◆ Task to complete: Among the lines below, restate word for word only those from the line with "correlation_id : string;" through the line with "VStr (destination_org_id m));", with both end lines kept.
=== Dataset entries ===
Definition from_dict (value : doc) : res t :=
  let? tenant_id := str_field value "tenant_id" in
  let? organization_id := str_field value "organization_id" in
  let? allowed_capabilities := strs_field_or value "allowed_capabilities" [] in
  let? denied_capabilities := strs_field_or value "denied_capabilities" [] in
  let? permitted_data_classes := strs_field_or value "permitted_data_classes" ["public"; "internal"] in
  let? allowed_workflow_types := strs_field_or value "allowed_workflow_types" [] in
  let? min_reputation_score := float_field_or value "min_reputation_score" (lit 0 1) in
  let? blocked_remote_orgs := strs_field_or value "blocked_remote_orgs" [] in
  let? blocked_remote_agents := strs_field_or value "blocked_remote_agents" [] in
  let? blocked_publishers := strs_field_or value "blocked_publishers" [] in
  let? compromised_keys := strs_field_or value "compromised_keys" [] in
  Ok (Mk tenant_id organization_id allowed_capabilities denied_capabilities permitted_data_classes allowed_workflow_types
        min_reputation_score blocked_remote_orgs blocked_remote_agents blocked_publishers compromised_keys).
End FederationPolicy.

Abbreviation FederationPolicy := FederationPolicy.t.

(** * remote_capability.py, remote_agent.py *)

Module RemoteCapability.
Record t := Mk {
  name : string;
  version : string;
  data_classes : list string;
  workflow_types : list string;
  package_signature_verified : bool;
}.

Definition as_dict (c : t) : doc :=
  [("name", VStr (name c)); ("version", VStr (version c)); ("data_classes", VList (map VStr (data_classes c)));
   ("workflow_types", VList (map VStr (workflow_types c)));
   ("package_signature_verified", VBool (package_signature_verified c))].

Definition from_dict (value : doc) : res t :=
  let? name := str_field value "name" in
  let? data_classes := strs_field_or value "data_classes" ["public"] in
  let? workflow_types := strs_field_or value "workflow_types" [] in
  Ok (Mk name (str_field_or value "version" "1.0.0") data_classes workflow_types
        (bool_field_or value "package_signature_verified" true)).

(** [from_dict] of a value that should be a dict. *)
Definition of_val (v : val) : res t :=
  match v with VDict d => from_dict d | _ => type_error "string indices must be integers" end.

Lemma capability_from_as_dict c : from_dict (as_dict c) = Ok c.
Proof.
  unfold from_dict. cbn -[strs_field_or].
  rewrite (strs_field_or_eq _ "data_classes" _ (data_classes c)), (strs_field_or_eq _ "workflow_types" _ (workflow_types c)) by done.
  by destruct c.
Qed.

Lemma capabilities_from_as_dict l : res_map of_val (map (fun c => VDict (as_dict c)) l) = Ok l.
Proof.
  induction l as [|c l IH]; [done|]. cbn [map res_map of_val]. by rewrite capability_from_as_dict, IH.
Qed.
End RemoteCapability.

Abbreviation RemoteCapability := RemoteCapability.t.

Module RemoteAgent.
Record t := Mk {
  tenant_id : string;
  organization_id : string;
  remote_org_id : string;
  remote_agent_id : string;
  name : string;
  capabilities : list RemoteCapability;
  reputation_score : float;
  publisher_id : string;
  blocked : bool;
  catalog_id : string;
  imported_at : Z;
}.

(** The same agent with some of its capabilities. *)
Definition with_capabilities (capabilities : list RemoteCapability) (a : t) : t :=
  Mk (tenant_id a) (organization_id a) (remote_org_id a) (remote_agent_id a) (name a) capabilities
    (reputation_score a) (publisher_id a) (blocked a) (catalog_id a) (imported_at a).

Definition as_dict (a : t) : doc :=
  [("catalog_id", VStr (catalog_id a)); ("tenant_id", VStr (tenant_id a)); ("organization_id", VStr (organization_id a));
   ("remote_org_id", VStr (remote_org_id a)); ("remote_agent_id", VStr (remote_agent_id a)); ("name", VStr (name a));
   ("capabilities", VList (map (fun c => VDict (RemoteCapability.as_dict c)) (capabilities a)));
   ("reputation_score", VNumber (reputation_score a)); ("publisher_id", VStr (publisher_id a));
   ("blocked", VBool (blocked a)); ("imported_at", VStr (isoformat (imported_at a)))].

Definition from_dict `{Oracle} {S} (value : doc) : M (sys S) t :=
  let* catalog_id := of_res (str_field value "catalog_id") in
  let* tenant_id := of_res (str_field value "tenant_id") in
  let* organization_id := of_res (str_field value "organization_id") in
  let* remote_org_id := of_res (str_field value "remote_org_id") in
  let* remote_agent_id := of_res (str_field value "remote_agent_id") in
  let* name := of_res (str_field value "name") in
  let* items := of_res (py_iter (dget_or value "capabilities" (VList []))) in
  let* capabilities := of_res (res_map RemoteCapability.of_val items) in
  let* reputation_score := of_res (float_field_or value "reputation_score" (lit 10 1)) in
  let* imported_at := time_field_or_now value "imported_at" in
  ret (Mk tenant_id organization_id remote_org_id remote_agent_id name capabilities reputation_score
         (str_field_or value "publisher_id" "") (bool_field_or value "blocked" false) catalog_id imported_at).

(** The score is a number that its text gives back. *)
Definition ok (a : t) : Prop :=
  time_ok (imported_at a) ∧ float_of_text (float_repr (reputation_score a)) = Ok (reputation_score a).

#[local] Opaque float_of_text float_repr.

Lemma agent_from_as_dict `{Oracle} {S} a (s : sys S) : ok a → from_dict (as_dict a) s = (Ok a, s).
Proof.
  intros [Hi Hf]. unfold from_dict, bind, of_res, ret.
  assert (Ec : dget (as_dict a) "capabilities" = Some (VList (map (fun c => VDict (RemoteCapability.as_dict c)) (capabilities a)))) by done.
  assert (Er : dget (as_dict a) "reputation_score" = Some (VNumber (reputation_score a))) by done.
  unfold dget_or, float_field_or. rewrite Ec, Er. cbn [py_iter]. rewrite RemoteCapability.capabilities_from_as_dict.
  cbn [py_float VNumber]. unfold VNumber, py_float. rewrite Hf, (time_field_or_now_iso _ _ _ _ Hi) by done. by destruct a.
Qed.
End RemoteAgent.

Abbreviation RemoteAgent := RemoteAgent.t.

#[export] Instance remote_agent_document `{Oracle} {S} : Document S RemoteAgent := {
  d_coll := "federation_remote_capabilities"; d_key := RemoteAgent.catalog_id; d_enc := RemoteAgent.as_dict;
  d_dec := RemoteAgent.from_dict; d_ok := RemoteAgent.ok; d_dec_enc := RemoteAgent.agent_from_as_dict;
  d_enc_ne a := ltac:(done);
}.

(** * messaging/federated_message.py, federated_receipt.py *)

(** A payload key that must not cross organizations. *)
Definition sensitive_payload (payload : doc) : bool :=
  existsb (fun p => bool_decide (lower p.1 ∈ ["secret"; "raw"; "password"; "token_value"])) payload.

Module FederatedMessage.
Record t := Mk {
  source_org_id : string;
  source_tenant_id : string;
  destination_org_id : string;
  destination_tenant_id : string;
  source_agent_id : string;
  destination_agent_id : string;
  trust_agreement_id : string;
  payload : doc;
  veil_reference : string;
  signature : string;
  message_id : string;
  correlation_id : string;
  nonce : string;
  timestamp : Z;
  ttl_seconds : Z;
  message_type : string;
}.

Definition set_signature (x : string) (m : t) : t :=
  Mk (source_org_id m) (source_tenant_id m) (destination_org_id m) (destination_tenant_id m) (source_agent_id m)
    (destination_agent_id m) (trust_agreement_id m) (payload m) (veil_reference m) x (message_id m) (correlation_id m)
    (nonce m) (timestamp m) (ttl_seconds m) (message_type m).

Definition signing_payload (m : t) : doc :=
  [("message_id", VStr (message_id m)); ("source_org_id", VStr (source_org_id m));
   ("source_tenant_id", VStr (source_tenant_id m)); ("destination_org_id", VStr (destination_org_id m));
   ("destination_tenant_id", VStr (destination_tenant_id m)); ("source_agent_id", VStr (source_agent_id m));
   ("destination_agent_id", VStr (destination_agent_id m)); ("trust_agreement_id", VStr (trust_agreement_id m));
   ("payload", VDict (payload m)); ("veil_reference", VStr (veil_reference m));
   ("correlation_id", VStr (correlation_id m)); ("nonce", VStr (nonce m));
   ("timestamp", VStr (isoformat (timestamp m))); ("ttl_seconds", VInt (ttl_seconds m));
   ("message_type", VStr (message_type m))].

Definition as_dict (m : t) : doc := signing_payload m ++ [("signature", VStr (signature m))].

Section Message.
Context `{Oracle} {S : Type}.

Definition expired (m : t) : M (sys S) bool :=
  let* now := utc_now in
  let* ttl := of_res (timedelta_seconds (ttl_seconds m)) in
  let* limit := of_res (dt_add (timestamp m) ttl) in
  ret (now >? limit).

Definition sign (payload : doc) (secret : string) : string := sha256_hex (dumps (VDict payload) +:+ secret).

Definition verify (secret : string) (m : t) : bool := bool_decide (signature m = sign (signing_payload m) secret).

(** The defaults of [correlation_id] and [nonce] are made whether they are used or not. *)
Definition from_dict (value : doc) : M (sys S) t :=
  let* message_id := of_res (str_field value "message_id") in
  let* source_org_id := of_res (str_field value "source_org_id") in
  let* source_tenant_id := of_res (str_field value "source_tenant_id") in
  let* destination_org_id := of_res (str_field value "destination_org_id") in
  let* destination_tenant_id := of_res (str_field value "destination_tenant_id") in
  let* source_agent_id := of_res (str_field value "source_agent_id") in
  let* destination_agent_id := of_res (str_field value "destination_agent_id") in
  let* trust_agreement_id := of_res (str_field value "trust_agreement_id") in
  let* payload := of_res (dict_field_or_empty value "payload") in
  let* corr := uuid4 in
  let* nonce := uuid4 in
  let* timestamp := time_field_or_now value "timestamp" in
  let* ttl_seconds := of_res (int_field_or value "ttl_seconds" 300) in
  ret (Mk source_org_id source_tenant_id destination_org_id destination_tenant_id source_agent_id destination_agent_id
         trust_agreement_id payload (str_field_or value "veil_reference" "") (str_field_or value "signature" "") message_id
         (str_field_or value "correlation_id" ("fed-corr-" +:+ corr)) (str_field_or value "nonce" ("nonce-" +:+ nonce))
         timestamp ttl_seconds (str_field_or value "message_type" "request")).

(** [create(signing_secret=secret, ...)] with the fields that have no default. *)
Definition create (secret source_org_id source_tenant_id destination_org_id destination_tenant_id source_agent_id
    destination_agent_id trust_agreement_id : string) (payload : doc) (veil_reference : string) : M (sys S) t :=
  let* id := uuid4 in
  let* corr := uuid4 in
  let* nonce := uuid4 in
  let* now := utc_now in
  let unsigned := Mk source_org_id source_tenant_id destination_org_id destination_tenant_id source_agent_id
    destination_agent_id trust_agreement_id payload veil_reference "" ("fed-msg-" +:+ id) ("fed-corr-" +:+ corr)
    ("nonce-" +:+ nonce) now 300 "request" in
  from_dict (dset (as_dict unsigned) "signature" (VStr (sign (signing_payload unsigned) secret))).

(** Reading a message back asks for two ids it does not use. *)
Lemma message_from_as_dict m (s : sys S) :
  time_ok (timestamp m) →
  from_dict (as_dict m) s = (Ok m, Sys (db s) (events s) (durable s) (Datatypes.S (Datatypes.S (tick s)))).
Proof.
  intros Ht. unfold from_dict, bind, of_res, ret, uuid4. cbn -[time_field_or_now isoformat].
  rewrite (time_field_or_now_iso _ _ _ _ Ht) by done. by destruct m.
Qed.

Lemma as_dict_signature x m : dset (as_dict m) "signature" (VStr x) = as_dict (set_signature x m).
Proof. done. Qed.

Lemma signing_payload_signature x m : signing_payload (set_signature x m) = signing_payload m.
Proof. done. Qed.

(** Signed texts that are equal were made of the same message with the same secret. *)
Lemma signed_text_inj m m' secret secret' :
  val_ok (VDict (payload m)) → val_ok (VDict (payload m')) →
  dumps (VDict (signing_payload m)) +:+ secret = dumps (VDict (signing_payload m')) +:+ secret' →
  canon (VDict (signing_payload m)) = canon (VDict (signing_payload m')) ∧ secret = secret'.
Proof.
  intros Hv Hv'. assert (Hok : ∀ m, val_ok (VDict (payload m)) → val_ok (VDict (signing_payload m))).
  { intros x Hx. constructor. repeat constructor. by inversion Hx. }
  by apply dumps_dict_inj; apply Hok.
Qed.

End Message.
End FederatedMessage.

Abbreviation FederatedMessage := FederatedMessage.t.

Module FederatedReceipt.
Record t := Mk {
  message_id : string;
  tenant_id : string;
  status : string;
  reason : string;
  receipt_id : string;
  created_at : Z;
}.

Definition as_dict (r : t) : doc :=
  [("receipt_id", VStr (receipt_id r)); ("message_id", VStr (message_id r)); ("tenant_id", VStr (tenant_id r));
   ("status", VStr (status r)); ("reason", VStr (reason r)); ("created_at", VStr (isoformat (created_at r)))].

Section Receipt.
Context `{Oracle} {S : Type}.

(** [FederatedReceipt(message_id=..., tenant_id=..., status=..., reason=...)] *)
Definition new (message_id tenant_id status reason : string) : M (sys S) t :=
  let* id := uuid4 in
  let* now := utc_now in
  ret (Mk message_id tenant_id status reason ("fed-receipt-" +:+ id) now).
===
◆ Your solution:
  correlation_id : string;
  nonce : string;
  timestamp : Z;
  ttl_seconds : Z;
  message_type : string;
}.

Definition set_signature (x : string) (m : t) : t :=
  Mk (source_org_id m) (source_tenant_id m) (destination_org_id m) (destination_tenant_id m) (source_agent_id m)
    (destination_agent_id m) (trust_agreement_id m) (payload m) (veil_reference m) x (message_id m) (correlation_id m)
    (nonce m) (timestamp m) (ttl_seconds m) (message_type m).

Definition signing_payload (m : t) : doc :=
  [("message_id", VStr (message_id m)); ("source_org_id", VStr (source_org_id m));
   ("source_tenant_id", VStr (source_tenant_id m)); ("destination_org_id", VStr (destination_org_id m));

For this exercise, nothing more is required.